Essencialmente na Administração Pública. Com o tempo, o Governo torna-se exorbitante na forma como gasta dinheiro, quer seja em motoristas, património. Essas coisas têm um enorme significado para o povo. Se as pessoas estão a sofrer não querem ver os seus líderes políticos a viver à grande. Essa também será uma questão agora com o orçamento europeu. Há muitas coisas que se podem fazer para cortar despesa pública. Não se deve cortar o coração e alma de programas que são bons investimentos para o futuro.
- Refere-se a cortes nas áreas sociais, como saúde e educação?
Esse tipo de cortes não faz sentido, porque estão a investir no vosso futuro.
- Critica que se insista no cumprimento das metas do défice, como se fosse um fim em si mesmo?

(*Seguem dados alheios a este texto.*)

Definition repair_sources (srcs : list (src_key * src_row)) (keys : list src_key) : res (list (src_key * src_row)) :=
  res_fold (fun srcs k => r ← res_of_option KeyError (dget k srcs); r ← repair_row r; Ok (dset k r srcs)) srcs keys.

(** [by_id[sid]]. *)
Definition source_by_id (srcs : list (src_key * src_row)) (by_id : list (pystr * src_key)) (sid : pystr) : res src_row :=
  k ← res_of_option KeyError (dget sid by_id); res_of_option KeyError (dget k srcs).

(** The known dates among them. *)
Fixpoint dates_of (srcs : list (src_key * src_row)) (by_id : list (pystr * src_key)) (ids : list pystr) : res (list pystr) :=
  match ids with
  | [] => Ok []
  | sid :: ids =>
      r ← source_by_id srcs by_id sid;
      captured ← row_item "captured" r;
      rest ← dates_of srcs by_id ids;
      Ok (match captured with [] => rest | _ => captured :: rest end)
  end.

(** [min(dates, default="")], [max(dates, default="")]. *)
Definition min_date (dates : list pystr) : pystr := match dates with [] => [] | x :: l => foldl min_str x l end.
Definition max_date (dates : list pystr) : pystr := match dates with [] => [] | x :: l => foldl max_str x l end.

Definition redate (srcs : list (src_key * src_row)) (by_id : list (pystr * src_key)) (kr : rec_key * idx_row)
  : res (rec_key * idx_row) :=
  let r := snd kr in
  dates ← dates_of srcs by_id (ix_srcs r);
  Ok (fst kr, IdxRow (ix_size r) (ix_offset r) (ix_modes r) (ix_srcs r) (min_date dates) (max_date dates)).

Definition redate_index (srcs : list (src_key * src_row)) (by_id : list (pystr * src_key)) (ci : pystr * cache_index)
  : res (pystr * cache_index) :=
  idx ← res_map (redate srcs by_id) (snd ci); Ok (fst ci, idx).

Definition repair_dates (srcs : list (src_key * src_row)) (index : list (pystr * cache_index))
  : res (list (src_key * src_row) * list (pystr * cache_index)) :=
  by_id ← rows_by_id srcs;
  srcs ← repair_sources srcs (map snd by_id);
  index ← res_map (redate_index srcs by_id) index;
  Ok (srcs, index).

(** ** The tables *)

(** [sorted(ids, key=int)]. *)
Definition sort_by_int {A} (num : A -> res Z) (l : list A) : res (list A) :=
  tagged ← res_map (fun x => n ← num x; Ok (n, x)) l;
  Ok (map snd (py_sort (fun a b => fst a <=? fst b) tagged)).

Está a ser feita muita pressão sobre Portugal. E creio que podem encontrar formas de cortar despesa pública sem afectar as pessoas. Para se ter crescimento no futuro é preciso capital humano. Francamente o futuro está nos jovens.

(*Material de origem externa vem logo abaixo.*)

(* ===== verification/WdbStoreSpec.v ===== *)
(** * What the record store keeps

    A pack only grows, and the index finds every record in it; every record
    read is in the index, credited to its source; nothing else is. *)
From S2P Require Import Prelude Wire PyFloat Text Format Json Modes Tsv Wdb WdbStore.

Lemma pack_record e p b c : packI e = Ok b -> packI (pylen p) = Ok c -> b ++ c ++ p = wdb_record e p.
Proof. intros [_ ->]%pack_u_inv [_ ->]%pack_u_inv. done. Qed.

Section Spec.
Context `{Unicode} (sha1_hex : bytes -> pystr).

(** ** The pack *)

(** A record is where its row says. *)
Definition stored (pack : bytes) (k : Z * pystr) (r : idx_row) : Prop :=
  exists pre payload rest, pack = pre ++ wdb_record (fst k) payload ++ rest
    /\ ix_offset r = pylen pre /\ ix_size r = pylen payload /\ sha1_hex payload = snd k.

Definition pack_ok (idx : list ((Z * pystr) * idx_row)) (pack : bytes) : Prop :=
  dict_ok idx /\ forall k r, dget k idx = Some r -> stored pack k r.

Definition store_ok (index : list (pystr * list ((Z * pystr) * idx_row))) (packs : list (pystr * bytes)) : Prop :=
  forall cache, pack_ok (default [] (dget cache index)) (default [] (dget cache packs)).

- Deveria haver um maior equilíbrio entre as políticas de consolidação orçamental e as políticas de crescimento?
Sim, não se pode matar uma economia à fome. É necessário encontrar formas de a estimular e isso não significa exceder-se e criar muito mais dívida, o que depois acabará por criar problemas. É necessário investir nas coisas certas e parte disso é investir na ajuda ao desenvolvimento, na Educação, na Saúde. São coisas que farão com que Portugal, dentro de cinco anos, esteja numa rota de crescimento.
- Referiu o orçamento europeu. Concorda que os cortes sejam feitos ao nível dos fundos de coesão?

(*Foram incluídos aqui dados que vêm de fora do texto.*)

(** The share comes first. *)
Lemma score_leb_share a b : scored_ok a -> scored_ok b -> score_leb a b = true ->
  key_lt (share_key (fst (fst a))) (share_key (fst (fst b)))
  \/ fst (fst a) = fst (fst b) /\ (snd (fst a) < snd (fst b) \/ snd (fst a) = snd (fst b) /\ str_leb (snd a) (snd b) = true).
Proof.
  destruct a as [[x n] s], b as [[y m] t]. unfold scored_ok, score_leb. cbn [fst snd]. intros Hx Hy.
  destruct (f64_ltb x y) eqn:E1; [left; by apply ltb_key|]. destruct (f64_ltb y x) eqn:E2; [done|].
  assert (x = y) as ->.
  { apply key_same; [done..|]. destruct (key_trichotomy (share_key x) (share_key y)) as [K|[K|K]]; [|done|];
      apply ltb_key in K; congruence. }
  destruct (n <? m) eqn:E3; [right; zbool; auto|]. destruct (m <? n) eqn:E4; [done|]. zbool. right. split; [done|]. right.
  split; [lia|done].
Qed.

Lemma score_leb_of a b : scored_ok a -> scored_ok b ->
  (key_lt (share_key (fst (fst a))) (share_key (fst (fst b)))
   \/ fst (fst a) = fst (fst b) /\ (snd (fst a) < snd (fst b) \/ snd (fst a) = snd (fst b) /\ str_leb (snd a) (snd b) = true)) ->
  score_leb a b = true.
Proof.
  destruct a as [[x n] s], b as [[y m] t]. unfold scored_ok, score_leb. cbn [fst snd]. intros Hx Hy [K|[-> K]].
  - apply ltb_key in K; [|done..]. by rewrite K.
  - assert (f64_ltb y y = false) as ->.
    { apply not_true_iff_false. intros K'. apply ltb_key in K'; [|done..]. destruct (share_key y) as [[? ?] ?]. cbn in K'. lia. }
    destruct K as [K|[-> K]]; [by rewrite (proj2 (Z.ltb_lt _ _))|]. by rewrite Z.ltb_irrefl.
Qed.

Lemma key_lt_trans a b c : key_lt a b -> key_lt b c -> key_lt a c.
Proof. destruct a as [[? ?] ?], b as [[? ?] ?], c as [[? ?] ?]. cbn. lia. Qed.

Lemma key_lt_irrefl a : ~ key_lt a a.
Proof. destruct a as [[? ?] ?]. cbn. lia. Qed.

Nem pensar. Os fundos de coesão são a forma de compensar as políticas económicas que têm de ser adoptadas em países como Itália e a Grécia, Espanha e Portugal. É necessário encontrar soluções orçamentais para isto. Caso contrário, não há esperança. Tem de haver uma transferência do Norte para o Sul. É uma continuação do que a União Europeia sempre pensou que fazia sentido. Ajudar a fortalecer a economia dos Estados mais fracos.
- Defendeu a ideia que Portugal seria capaz de resolver os seus problemas por si, sem ter uma ‘troika' às costas. Como?
Acredito nisso porque têm excelentes economistas em Portugal, assim com académicos e outros, que sabem quais são as respostas. Não precisam de estrangeiros que vos venham dizer o que têm de fazer.
- Mas precisamos do dinheiro deles.
Eu sei. Eles deveriam dar-vos o dinheiro e vir, de tempos a tempos, para ver os progressos que estão a ser feitos, mas não precisam de consultores externos a dizer-vos o têm de fazer” (um trabalho da jornalista do Económico, Mónica Silvares, com a devida vénia)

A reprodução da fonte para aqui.